Top of Records supplied

(* ===== verification/Agent.v ===== *)
(** * The agent (crate [agent]: [buffer.rs], [backoff.rs], [client.rs], [run.rs], [commands.rs])

    The buffer of the measures not yet sent, the loop that fills and empties it, and the commands
    of the server.  What the agent measures and what the container engine does are arguments. *)
From Stdlib Require Import Ascii.
From Stdlib Require String.
From S2P Require Import Prelude Text Float64 Chrono Wire.

(** ** The buffer ([buffer.rs]) *)

Record PendingBuffer := { b_samples : list Sample; capacity : nat; dropped : Z }.

Definition PendingBuffer_new (capacity : nat) : PendingBuffer :=
  {| b_samples := []; capacity := Nat.max capacity 1; dropped := 0 |}.

Definition set_samples (s : list Sample) (b : PendingBuffer) : PendingBuffer :=
  {| b_samples := s; capacity := capacity b; dropped := dropped b |}.

Definition enforce_capacity (b : PendingBuffer) : PendingBuffer :=
  if (length (b_samples b) <=? capacity b)%nat then b
  else
    let excess := (length (b_samples b) - capacity b)%nat in
    {| b_samples := drop excess (b_samples b); capacity := capacity b;
       dropped := u64_saturating_add (dropped b) (Z.of_nat excess) |}.

Definition push (samples : list Sample) (b : PendingBuffer) : PendingBuffer :=
  enforce_capacity (set_samples (b_samples b ++ samples) b).

Definition take_ (max : nat) (b : PendingBuffer) : list Sample * PendingBuffer :=
  let count := Nat.min max (length (b_samples b)) in
  (take count (b_samples b), set_samples (drop count (b_samples b)) b).

Definition push_front (s : list Sample) (x : Sample) : list Sample := x :: s.
Definition restore (samples : list Sample) (b : PendingBuffer) : PendingBuffer :=
  enforce_capacity (set_samples (foldl push_front (b_samples b) (reverse samples)) b).

(** ** Delays ([backoff.rs]) *)

Definition MAX_DOUBLINGS : Z := 20.

Record Backoff := { base : Duration; max_ : Duration; attempt : Z; rng : Z }.

Definition with_seed (base max : Duration) (seed : Z) : Backoff :=
  {| base := base; max_ := max; attempt := 0; rng := Z.lor seed 1 |}.

Definition reset (b : Backoff) : Backoff := {| base := base b; max_ := max_ b; attempt := 0; rng := rng b |}.

(** The generator of 64 bits. *)
Definition next_rng (r : Z) : Z := u64_wrap (u64_wrap (r * 6364136223846793005) + 1442695040888963407).

(** [Duration::MAX]: 2^64 - 1 seconds and 999 999 999 nanoseconds. *)
Definition duration_max : Duration := 2 ^ 64 * ns_per_s - 1.

(** The delay before its random part. *)
Definition capped (b : Backoff) : Duration :=
  let doublings := Z.min (attempt b) MAX_DOUBLINGS in
  let raw := Z.min (base b * Z.shiftl 1 doublings) duration_max in
  Z.min raw (max_ b).

(** [Duration::as_secs_f64] and [Duration::from_secs_f64], which rounds to the nearest nanosecond, ties to
    even; it panics on a value that is negative or not a number, which is 0 here. *)
Definition as_secs_f64 (d : Duration) : f64 :=
  f64_add (f64_of_Z (d / ns_per_s)) (f64_div (f64_of_Z (d mod ns_per_s)) (f64_of_Z ns_per_s)).

Definition round_half_even (n d : Z) : Z :=
  let '(q, r) := (n / d, n mod d) in
  if (2 * r <? d) || ((2 * r =? d) && Z.even q) then q else q + 1.

Definition from_secs_f64 (secs : f64) : Duration :=
  match secs with
  | SpecFloat.S754_finite false m e => round_half_even (Z.pos m * ns_per_s * 2 ^ Z.max 0 e) (2 ^ Z.max 0 (- e))
  | _ => 0
  end.

(** [JITTER_RATIO], a number of [0, 1), and the fraction it takes from a delay. *)
Definition JITTER_RATIO : f64 := f64_div (f64_of_Z 1) (f64_of_Z 5).
Definition next_unit (r : Z) : f64 := f64_div (f64_of_Z (Z.shiftr r 11)) (f64_of_Z (Z.shiftl 1 53)).
Definition apply_jitter (r : Z) (delay : Duration) : Duration :=
  let factor := f64_sub f64_one (f64_mul JITTER_RATIO (next_unit r)) in
  from_secs_f64 (f64_mul factor (as_secs_f64 delay)).

Definition next_delay (b : Backoff) : Duration * Backoff :=
  let r := next_rng (rng b) in
  (apply_jitter r (capped b),
   {| base := base b; max_ := max_ b; attempt := u32_saturating_add (attempt b) 1; rng := r |}).

(** ** Answers of the server ([client.rs]) *)

Module PushError.
Inductive PushError :=
| Transport (detail : string)
| Unauthorized
| Forbidden (message : string)
| Rejected (status : Z) (message : string).

Definition is_retryable (e : PushError) : bool := match e with Rejected _ _ => false | _ => true end.
End PushError.
Notation PushError := PushError.PushError.

Record PushAck := {
  ack_target : Z;
  accepted : Z;
  interval_secs : Z;
  registered : bool;
  agent_secret : option string;
  bound : bool;
}.

(** [rejection]: what an error status means. *)
Definition rejection (status : Z) (message : string) : PushError :=
  if status =? 401 then PushError.Unauthorized
  else if status =? 403 then PushError.Forbidden message
  else if (status =? 408) || (status =? 429) || ((500 <=? status) && (status <=? 599))
  then PushError.Transport ("HTTP " +:+ display_i64 status +:+ ": " +:+ message)%string
  else PushError.Rejected status message.

(** [send]: no answer, or a status with its body, that is the message of an error or the reading of the
    acknowledgement. *)
Inductive Response := NoAnswer (detail : string) | Answer (status : Z) (message : string) (ack : string + PushAck).

Definition send (r : Response) : PushError + PushAck :=
  match r with
  | NoAnswer detail => inl (PushError.Transport detail)
  | Answer status message ack =>
      if (200 <=? status) && (status <=? 299) then
        match ack with
        | inr ack => inr ack
        | inl error => inl (PushError.Transport ("unreadable response: " +:+ error)%string)
        end
      else inl (rejection status message)
  end.

(** ** The loop ([run.rs]) *)

Definition MAX_BATCH_SAMPLES : nat := Z.to_nat 10000.
Definition MIN_INTERVAL_SECS : Z := 5.
Definition BACKOFF_BASE : Duration := td_seconds 5.
Definition BACKOFF_MAX : Duration := td_seconds 300.

Record Agent := {
  buffer : PendingBuffer;
  backoff : Backoff;
  interval : Duration;
  (** The binding secret, on the disk and in the client. *)
  secret : option string;
  binding_refused : bool;
}.

Definition set_buffer (b : PendingBuffer) (a : Agent) : Agent :=
  {| buffer := b; backoff := backoff a; interval := interval a; secret := secret a;
     binding_refused := binding_refused a |}.

Module FlushOutcome.
Inductive FlushOutcome := Idle | Sent (count : nat) | Failed (error : PushError).
End FlushOutcome.
Notation FlushOutcome := FlushOutcome.FlushOutcome.

Definition adopt_binding (issued : option string) (a : Agent) : Agent :=
  match issued with
  | Some s => {| buffer := buffer a; backoff := backoff a; interval := interval a; secret := Some s;
                 binding_refused := binding_refused a |}
  | None => a
  end.

Definition adopt_interval (wanted_secs : Z) (a : Agent) : Agent :=
  {| buffer := buffer a; backoff := backoff a; interval := td_seconds (Z.max wanted_secs MIN_INTERVAL_SECS);
     secret := secret a; binding_refused := binding_refused a |}.

Definition on_binding_refused (a : Agent) : Agent :=
  {| buffer := buffer a; backoff := backoff a; interval := interval a; secret := None; binding_refused := true |}.

(** What the server answers may depend on the batch. *)
Definition flush (server : list Sample -> Response) (a : Agent) : FlushOutcome * Agent :=
  let '(samples, b) := take_ MAX_BATCH_SAMPLES (buffer a) in
  let a := set_buffer b a in
  if bool_decide (samples = []) then (FlushOutcome.Idle, a)
  else
    match send (server samples) with
    | inr ack =>
        let a := {| buffer := buffer a; backoff := reset (backoff a); interval := interval a;
                    secret := secret a; binding_refused := false |} in
        let a := adopt_binding (agent_secret ack) a in
        (FlushOutcome.Sent (length samples), adopt_interval (interval_secs ack) a)
    | inl (PushError.Forbidden message) =>
        let a := set_buffer (restore samples (buffer a)) a in
        (FlushOutcome.Failed (PushError.Forbidden message), on_binding_refused a)
    | inl error =>
        if PushError.is_retryable error
        then (FlushOutcome.Failed error, set_buffer (restore samples (buffer a)) a)
        else (FlushOutcome.Sent (length samples), a)
    end.

Record Loop := { agent : Agent; next_collect : Z; next_send : Z }.

(** A turn of the [select!] at instant [now]: a collection that yields [samples] when it is due, else an
    attempt to send when one is due and there is something to send. *)
Record Tick := { now : Z; measured : list Sample; server : list Sample -> Response }.

Definition loop_turn (t : Tick) (l : Loop) : Loop :=
  if next_collect l <=? now t then
    let a := set_buffer (push (measured t) (buffer (agent l))) (agent l) in
    {| agent := a; next_collect := now t + interval a; next_send := next_send l |}
  else if (next_send l <=? now t) && negb (bool_decide (b_samples (buffer (agent l)) = [])) then
    match flush (server t) (agent l) with
    | (FlushOutcome.Failed _, a) =>
        let '(d, b) := next_delay (backoff a) in
        {| agent := {| buffer := buffer a; backoff := b; interval := interval a; secret := secret a;
                       binding_refused := binding_refused a |};
           next_collect := next_collect l; next_send := now t + d |}
    | (_, a) => {| agent := a; next_collect := next_collect l; next_send := now t |}
    end
  else l.

Definition loop_turns (ts : list Tick) (l : Loop) : Loop := foldl (fun l t => loop_turn t l) l ts.

(** [--once]: a collection and an attempt; [None] is [Ok(())]. *)
Definition run_once (samples : list Sample) (server : list Sample -> Response) (a : Agent)
  : option PushError * Agent :=
  let a := set_buffer (push samples (buffer a)) a in
  match flush server a with
  | (FlushOutcome.Failed error, a) => (Some error, a)
  | (_, a) => (None, a)
  end.

(** ** Commands of the server ([commands.rs]) *)

Definition RESULT_MAX_BYTES : nat := COMMAND_RESULT_MAX_BYTES.
Definition RESERVED_PREFIXES : list string := ["dumbmonit"; "ezymonit"].

Fixpoint trim_slashes (s : string) : string :=
  match s with
  | String c rest => if bool_decide (c = "/"%char) then trim_slashes rest else s
  | EmptyString => ""
  end.

Definition is_reserved (name : string) : bool :=
  let lower := to_ascii_lowercase (trim_slashes name) in
  existsb (fun prefix => starts_with prefix lower) RESERVED_PREFIXES.

Definition quoted (s : string) : string := ("'" +:+ s +:+ "'")%string.

Definition refuse_reserved (name : string) : string + () :=
  if is_reserved name
  then inl (quoted name +:+ " belongs to the monitoring stack and cannot be managed remotely")%string
  else inr tt.

Definition name_char (c : ascii) : bool :=
  is_ascii_alphanumeric c || bool_decide (c = "_"%char) || bool_decide (c = "."%char) || bool_decide (c = "-"%char).

Definition validate_name (name : string) : string + () :=
  let valid_first := match name with String c _ => is_ascii_alphanumeric c | EmptyString => false end in
  let valid_rest := match name with String _ rest => string_forall name_char rest | EmptyString => true end in
  if negb valid_first || negb valid_rest || (128 <? Z.of_nat (String.length name))
  then inl ("invalid container name " +:+ quoted name)%string
  else refuse_reserved name.

Module Action.
Inductive Action := Restart (name : string) | Update (name : string) (prune : bool).

Definition name (a : Action) : string := match a with Restart name | Update name _ => name end.
End Action.
Notation Action := Action.Action.

(** The journal of an execution, kept by its end behind an ellipsis. *)
Definition ellipsis : string := String "226"%char (String "128"%char (String "166"%char "")).

Fixpoint join (sep : string) (lines : list string) : string :=
  match lines with
  | [] => ""
  | [line] => line
  | line :: lines => (line +:+ sep +:+ join sep lines)%string
  end.

Definition excerpt (lines : list string) : string :=
  let text := join (String "010"%char "") lines in
  if (String.length text <=? RESULT_MAX_BYTES)%nat then text
  else (ellipsis +:+ to_boundary (skip_bytes (String.length text - RESULT_MAX_BYTES + 1) text))%string.

Section runner.
Context `{Json}.

(** What an action does to the containers: the lines of its journal, and an error. *)
Variable docker : Action -> list string * option string.

Definition from_command (c : AgentCommand) : string + Action :=
  match arg_str c "name" with
  | None => inl "missing container name"
  | Some name =>
      match validate_name name with
      | inl why => inl why
      | inr _ =>
          if bool_decide (cmd_kind c = CMD_CONTAINER_RESTART) then inr (Action.Restart name)
          else if bool_decide (cmd_kind c = CMD_CONTAINER_UPDATE) then
            inr (Action.Update name (arg_bool c "prune" ?? true))
          else inl ("unknown command kind " +:+ quoted (cmd_kind c))%string
      end
  end.

(** A report sent about a command, whether or not it arrives; and the action carried out. *)
Definition sent (id : Z) (s : CommandStatus) (text : string) : Z * CommandReport :=
  (id, {| status := s; result := text |}).

Definition execute (c : AgentCommand) : list (Z * CommandReport) * option Action :=
  match from_command c with
  | inl error => ([sent (cmd_id c) CommandStatus.Failed error], None)
  | inr action =>
      let '(lines, outcome) := docker action in
      let '(lines, s) := match outcome with
                         | None => (lines, CommandStatus.Done)
                         | Some error => (lines ++ [("error: " +:+ error)%string], CommandStatus.Failed)
                         end in
      ([sent (cmd_id c) CommandStatus.Running ""; sent (cmd_id c) s (excerpt lines)], Some action)
  end.

(** The [for] of [poll] over what the server handed: the expired ones are reported, the first other is
    executed. *)
Fixpoint poll_commands (now_ms : Z) (commands : list AgentCommand) : list (Z * CommandReport) * option Action :=
  match commands with
  | [] => ([], None)
  | c :: commands =>
      if is_expired c now_ms then
        let '(reports, action) := poll_commands now_ms commands in
        (sent (cmd_id c) CommandStatus.Failed "command expired (older than 10 min)" :: reports, action)
      else execute c
  end.

Definition poll (enabled busy : bool) (fetched : PushError + list AgentCommand) (now_ms : Z)
  : list (Z * CommandReport) * option Action :=
  if negb enabled || busy then ([], None)
  else match fetched with
       | inl _ => ([], None)
       | inr commands => poll_commands now_ms commands
       end.
End runner.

Bottom of Records supplied

* [About this exercise]
Set down, unchanged, only those lines above that fall between the line with "else (FlushOutcome.Sent (length" and the line with "(** [--once]: a", the two end lines included.

* [Finished exercise]
        else (FlushOutcome.Sent (length samples), a)
    end.

Record Loop := { agent : Agent; next_collect : Z; next_send : Z }.

(** A turn of the [select!] at instant [now]: a collection that yields [samples] when it is due, else an
    attempt to send when one is due and there is something to send. *)
Record Tick := { now : Z; measured : list Sample; server : list Sample -> Response }.

Definition loop_turn (t : Tick) (l : Loop) : Loop :=
  if next_collect l <=? now t then
    let a := set_buffer (push (measured t) (buffer (agent l))) (agent l) in
    {| agent := a; next_collect := now t + interval a; next_send := next_send l |}
  else if (next_send l <=? now t) && negb (bool_decide (b_samples (buffer (agent l)) = [])) then
    match flush (server t) (agent l) with
    | (FlushOutcome.Failed _, a) =>
        let '(d, b) := next_delay (backoff a) in
        {| agent := {| buffer := buffer a; backoff := b; interval := interval a; secret := secret a;
                       binding_refused := binding_refused a |};
           next_collect := next_collect l; next_send := now t + d |}
    | (_, a) => {| agent := a; next_collect := next_collect l; next_send := now t |}
    end
  else l.

Definition loop_turns (ts : list Tick) (l : Loop) : Loop := foldl (fun l t => loop_turn t l) l ts.

(** [--once]: a collection and an attempt; [None] is [Ok(())]. *)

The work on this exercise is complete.